Category: Supplemental examinations

Take a Chance on Supplemental Examination

Author: Arpita Bhattacharyya, Ph.D.
Editor: Anthony A. Hartmann

Supplemental examination (SE) requests the USPTO “consider, reconsider, or correct information believed to be relevant to the patent.” 35 U.S.C. § 257(a). SE is one of the most undervalued AIA provisions. Academics criticize SE as a patent amnesty program because it may immunize patentees against inequitable conduct allegations. Patent practitioners largely write it off as redundant in view of ex parte reexamination and reissue, or unnecessary in view of Therasense. As of August 2, 2013, only 33 requests were filed, even though the USPTO had predicted in August 2012 that all patentee-filed ex parte reexamination requests (about 110 filed annually) would soon be replaced by SE. Despite the lukewarm response to SE in the past year, patent owners should take a second look at it.

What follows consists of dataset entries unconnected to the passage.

Lemma read_where_lookup f (ms : gmap N Message) k m :
  ms !! k = Some m →
  (f m = true → (read_where f <$> ms) !! k = Some (mark_read m))
  ∧ (f m ≠ true → (read_where f <$> ms) !! k = Some m).
Proof.
  intros Hm. rewrite lookup_fmap, Hm; simpl. unfold read_where.
  split; intros Hf; destruct (f m); done.
Qed.

(** C4: the thread route always answers 200.  When no stored conversation
    has both users among its participants the answer is the empty sequence
    and the store is untouched.  Otherwise, with [c] the conversation the
    lookup returns, the only change to the store is that every stored
    message of [c] with sender [o], receiver [v] and [isRead = false] now
    has [isRead = true]; every other message is as before. *)
Theorem fetch_thread_marks_read (st : Store) (v o : UserId) :
  let '(res, st') := getMessages v o st in
  status res = 200
  ∧ ((∀ c, c ∈ conversationDocs st →
           ¬ (v ∈ participants c ∧ o ∈ participants c)) →
     json res = JsonMessages [] ∧ st' = st)
  ∧ (∀ c, find (matches_all [v; o]) (conversationDocs st) = Some c →
          userDocs st' = userDocs st
          ∧ conversationDocs st' = conversationDocs st
          ∧ nextId st' = nextId st
          ∧ (∀ k, messageDocs st !! k = None → messageDocs st' !! k = None)
          ∧ (∀ k m, messageDocs st !! k = Some m →
                (conversationId m = conv_id c ∧ senderId m = o
                 ∧ receiverId m = v ∧ isRead m = false →
                 messageDocs st' !! k = Some (mark_read m)
                 ∧ isRead (mark_read m) = true)
                ∧ (¬ (conversationId m = conv_id c ∧ senderId m = o
                      ∧ receiverId m = v ∧ isRead m = false) →
                   messageDocs st' !! k = Some m))).
Proof.
  rewrite getMessages_eq.
  destruct (find _ _) as [c|] eqn:Hfind; simpl.
  - split; [done|]. split.
    + intros Hnone. exfalso. apply find_elem in Hfind as [Hc Hm].
      apply matches_all_pair in Hm. by apply (Hnone c).
    + intros c' [= <-]. do 3 (split; [done|]). split.
      * intros k Hk. by rewrite lookup_fmap, Hk.
      * intros k m Hm.
        destruct (read_where_lookup (thread_unread (conv_id c) o v) _ _ _ Hm)
          as [Hyes Hno].
        rewrite thread_unread_true in Hyes, Hno. split; [|done].
        intros Hu. split; [by apply Hyes | done].
  - by repeat split.
Qed.
(** * rasp-utilities / email: unread-mail checker and status reporter

    A shallow embedding of [email_check.py] (the checker: account handlers,
    registry, result store writer, command line) and of [show_status.py]
    (the status reporter), together with the properties of the design note
    that can be stated over it.

    Conventions of the embedding.
    - Python values that come from or go to JSON files are terms of [json].
      Floating-point numbers are left out: no function below computes with
      them.
    - A Python exception is a term of [exn]; fallible code returns a
      [result].  Code with effects (files, standard output, the log, the
      network) is a function in the monad [M]: it threads a [world] and
      returns a [result], so effects performed before an exception is
      raised stay performed.
    - Library and network calls (imaplib, the Gmail client, keyring, getpass,
      the ISO-8601 codec of [datetime]) are not part of the repository.
      Their outcomes are read from the oracles gathered in [env], which
      every function that depends on them takes as its first argument. *)

From stdpp Require Import gmap strings list pretty.
From Stdlib Require Import ZArith Lia.

Open Scope Z_scope.
Set Warnings "-register-all".

(** ** Exceptions and results *)

Inductive exn : Type :=
| KeyError
| TypeError
| IndexError
| AttributeError
| ValueError
| JSONDecodeError
| UnicodeDecodeError
| OSError
| LibraryError (what : string).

SE has several advantages over ex parte reexamination. When filing a SE request, a patentee is not required to make a statement pointing out a substantial new question (SNQ) of patentability. Rather, the patentee merely identifies teachings in the submitted material without characterizing them. The USPTO judges whether the submitted material raises any SNQ, and if it does, initiates ex parte reexamination. Thus, a patentee avoids explicit statements on the record about the patentability of the claims. Additionally, ex parte reexaminations are limited to printed publications or patents, while SE can be based on any information, for example, sales receipts, and can involve any ground of unpatentability, including under Section 101. If the USPTO concludes that the information raises no SNQ, it issues a “supplemental examination certificate” stating its determination.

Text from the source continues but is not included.